Lemma contains_iff l x : contains l x = true ↔ x ∈ l.
Proof. unfold contains. rewrite existsb_exists. setoid_rewrite bool_decide_eq_true. rewrite list_elem_of_In. naive_solver. Qed.

Lemma contains_false l x : contains l x = false ↔ x ∉ l.
Proof. rewrite <- contains_iff. by destruct (contains l x). Qed.

(** ** Locations *)

(** A location matches the ones that are more precise. *)
Lemma Location_Equal_iff a b : Location_Equal a b = true ↔
  Continent a = Continent b ∧ (Country a = "" ∨ Country a = Country b) ∧ (City a = "" ∨ City a = City b) ∧
  ((ASN a ≤ 0)%Z ∨ ASN a = ASN b) ∧ (ISP a = "" ∨ ISP a = ISP b).
Proof.
  unfold Location_Equal. repeat case_bool_decide; simpl; try (split; [done|intuition congruence]);
    destruct (Z.ltb_spec 0 (ASN a)); simpl; try destruct (Z.eqb_spec (ASN a) (ASN b)); simpl;
    split; intuition (congruence || lia || auto).
Qed.

Lemma Location_Equal_trans a b c : Location_Equal a b = true → Location_Equal b c = true → Location_Equal a c = true.
Proof. rewrite !Location_Equal_iff. intuition (congruence || lia || auto). Qed.

Lemma covers_spec super sub l :
  covers super sub = true → existsb (λ a, Location_Equal a l) sub = true → existsb (λ a, Location_Equal a l) super = true.
Proof.
  unfold covers. rewrite forallb_forall, !existsb_exists. intros Hc (a & Ha & Hal).
  apply Hc, existsb_exists in Ha as (s & Hs & Hsa). exists s. split; [done|]. by eapply Location_Equal_trans.
Qed.

Lemma reject_existsb l c : forallb (λ r, negb (Location_Equal r l)) c = negb (existsb (λ r, Location_Equal r l) c).
Proof. induction c as [|r c IH]; simpl; [done|]. by rewrite IH, negb_orb. Qed.

(** An accepted change of the constraints of a node only broadens them. *)
Lemma location_update_broadens current new l :
  validateLocationConstraintsUpdate current new = true → Satisfies l current = true → Satisfies l new = true.
Proof.
  unfold validateLocationConstraintsUpdate, Satisfies.
  rewrite !reject_existsb.
  destruct (Nat.ltb_spec 0 (length (Accept new))) as [Hna|Hna], (Nat.ltb_spec 0 (length (Accept current))) as [Hca|Hca];
    simpl; try done.
  - destruct (covers (Accept new) (Accept current)) eqn:Ec; [|done]. intros _. by apply covers_spec.
  - intros H _. destruct (Nat.ltb_spec 0 (length (Reject new))) as [Hnr|Hnr]; [done|].
    destruct (Reject new); [done|simpl in Hnr; lia].
  - destruct (Nat.ltb_spec 0 (length (Reject new))) as [Hnr|Hnr]; simpl.
    + destruct (_ <? _)%nat; [simpl|done]. destruct (covers (Reject current) (Reject new)) eqn:Ec; [|done].
      intros _. rewrite !negb_true_iff. intros Hc. destruct (existsb _ (Reject new)) eqn:En; [|done].
      by rewrite (covers_spec _ _ _ Ec En) in Hc.
    + intros _ _. destruct (Reject new); [done|simpl in Hnr; lia].
Qed.

Section diff.
  Context `{Visit : MapVisit} `{NodeGen : NodeIDGenerator}.

(** ** New allocations *)

Definition is_new (current modified : EnsembleConfigV1) (n a : string) : Prop :=
  ∃ m, Node modified n = Some m ∧ a ∈ node_Allocations m ∧ a ∉ currentAllocations current n.
Record SubnetManifest := mkSubnet {
  sn_CIDR : string;
  sn_GatewayIP : string;
  sn_BroadcastIP : string;
  sn_UsedIPs : gset string;                    (* only ever set to true or deleted *)
  sn_RoutingTable : gmap string string;        (* ip, peer *)
  sn_IndexRoutingTable : gmap string string;   (* member, ip *)
  sn_DNSRecords : gmap string string           (* name, ip *)
}.

Inductive subnet_error :=
| ErrNoAddress
| ErrAllocationMissing (name : string)
| ErrIPMissing (name : string)
| ErrNodeMissing (name : string).

#[export] Instance subnet_error_eq_dec : EqDecision subnet_error.
Proof. solve_decision. Defined.

Definition orchSubnetName : string := "orchestrator".

(** A network of 24 bits has 254 hosts: 256 rounds are enough to find a free one. *)
Definition ip_fuel : nat := 256.

(** A random network in 10.0.0.0/8 with its gateway and broadcast addresses taken. *)
Definition newSubnetManifest (draws : list IP) : option (outcome subnet_error SubnetManifest) :=
  match GetRandomCIDRInRange 24 (mkIP 10 0 0 0) (mkIP 10 255 255 255) [] draws with
  | None => None
  | Some (Ok cidr) =>
      match Split (default "" (Split cidr "/" !! O)) "." with
      | a :: b :: c :: _ =>
          let address d := a +:+ ("." +:+ (b +:+ ("." +:+ (c +:+ ("." +:+ d))))) in
          Some (Ok (mkSubnet cidr (address "1") (address "255") {[address "1"; address "255"]} ∅ ∅ ∅))
      | _ => Some Panic
      end
  | Some (Err _) => Some (Err ErrNoAddress)
  | Some Panic => Some Panic
  end.

(** ** Members *)

(** One member with its address. *)
Definition addMember (sn : SubnetManifest) (member ip peer : string) (dns : string) : SubnetManifest :=
  mkSubnet (sn_CIDR sn) (sn_GatewayIP sn) (sn_BroadcastIP sn) ({[ip]} ∪ sn_UsedIPs sn)
    (<[ip := peer]> (sn_RoutingTable sn)) (<[member := ip]> (sn_IndexRoutingTable sn))
    (<[dns := ip]> (sn_DNSRecords sn)).
(** ** Shutting down *)

(** [stops id] says whether an allocation confirmed that it stopped. *)
Definition Shutdown (stops : string → bool) (o : Orchestrator) : Orchestrator :=
  if bool_decide (o_status o = DeploymentStatusCompleted) || bool_decide (o_status o = DeploymentStatusShuttingDown) then o
  else
    let o := orch_setStatus DeploymentStatusShuttingDown o in
    let allocations := (λ a, if stops (amf_ID a) then set_amf_Status a AllocationCompleted else a) <$> mf_Allocations (o_manifest o) in
    let o := with_manifest o (set_mf_allocations (o_manifest o) allocations) in
    let o := with_stopped (orch_setStatus DeploymentStatusCompleted o) true in
    let events := map (λ c, ("stop", c)) (visit (map snd (map_to_list (o_contracts o)))) in
    UpdateAllocationStatus (with_events o (o_events o ++ events)).

(** Ensembles of tasks end when none of them runs any more. *)
Definition isOnlyTaskManifest (m : EnsembleManifest) : bool :=
  forallb (λ kv, bool_decide (amf_Type kv.2 = AllocationTypeTask)) (map_to_list (mf_Allocations m)).

(** One tick of the monitor, which is started when the manifest has only tasks. *)
Definition monitorTick (o : Orchestrator) : Orchestrator :=
  if o_stopped o then o
  else if forallb (IsTerminatedTask (o_manifest o)) (map fst (map_to_list (mf_Allocations (o_manifest o))))
  then with_stopped (orch_setStatus DeploymentStatusCompleted o) true
  else o.

(** ** Notifications *)

(** A status an allocation or the supervisor reports, by its full identifier. *)
Definition allocationStatus (o : Orchestrator) (allocationID : string) (st : AllocationStatus) : Orchestrator :=
  match ParseAllocationID allocationID with
  | Ok aid =>
      match UpdateAllocation (o_manifest o) (ManifestKey aid) (λ a, set_amf_Status a st) with
      | Some mf => updateManifest mf o
      | None => o
      end
  | _ => o
  end.

Definition handleAllocationStatusUpdate (o : Orchestrator) (allocationID : string) (newStatus : AllocationStatus)
    : Orchestrator := allocationStatus o allocationID newStatus.

Definition handleTaskTermination (o : Orchestrator) (allocationID : string) (st : AllocationStatus) : Orchestrator :=
  allocationStatus o allocationID st.

Definition updateAllocationStatusFromSupervisor (allocationID : string) (st : AllocationStatus) (o : Orchestrator)
    : Orchestrator :=
  let o := match o_allocs o !! allocationID with
           | Some info => with_allocs o (<[allocationID := set_ai_Status info st]> (o_allocs o))
           | None => o
           end in
  allocationStatus o allocationID st.

Definition handleAllocationLiveness (o : Orchestrator) (allocationID : string) (seq : Z) (st : AllocationStatus)
    (healthy : bool) (message : string) : Orchestrator :=
  match o_allocs o !! allocationID with
  | None => o
  | Some i =>
      let health := if ai_HasHealthCheck i then if healthy then "Healthy" else "Unhealthy: " +:+ message else ai_Health i in
      with_allocs o (<[allocationID := mkAllocationInfo (ai_AllocationID i) st seq (ai_HasHealthCheck i) health
                                         (ai_ResourceLimit i) (ai_DNSName i) (ai_IP i)]> (o_allocs o))
  end.

(** Whether a provider's view of its allocations is confirmed: it runs a node with exactly
    these, in this order. *)
Definition handleDeploymentState (o : Orchestrator) (from : Handle) (ensembleID : string) (names : list string) : bool :=
  if bool_decide (ensembleID ≠ o_id o) then false
  else existsb (λ nmf, Handle_Equal (nmf_Handle nmf) from && bool_decide (names = nmf_Allocations nmf))
         (visit (map snd (map_to_list (mf_Nodes (o_manifest o))))).

End orchestrator.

┄┄┄┄┄┄

> [EXERCISE INSTRUCTIONS] The answer is the run of lines above from the line containing "Section diff." through the line containing "sn_BroadcastIP : string;", copied exactly and alone.

> [SOLUTION]
Section diff.
  Context `{Visit : MapVisit} `{NodeGen : NodeIDGenerator}.

(** ** New allocations *)

Definition is_new (current modified : EnsembleConfigV1) (n a : string) : Prop :=
  ∃ m, Node modified n = Some m ∧ a ∈ node_Allocations m ∧ a ∉ currentAllocations current n.
Record SubnetManifest := mkSubnet {
  sn_CIDR : string;
  sn_GatewayIP : string;
  sn_BroadcastIP : string;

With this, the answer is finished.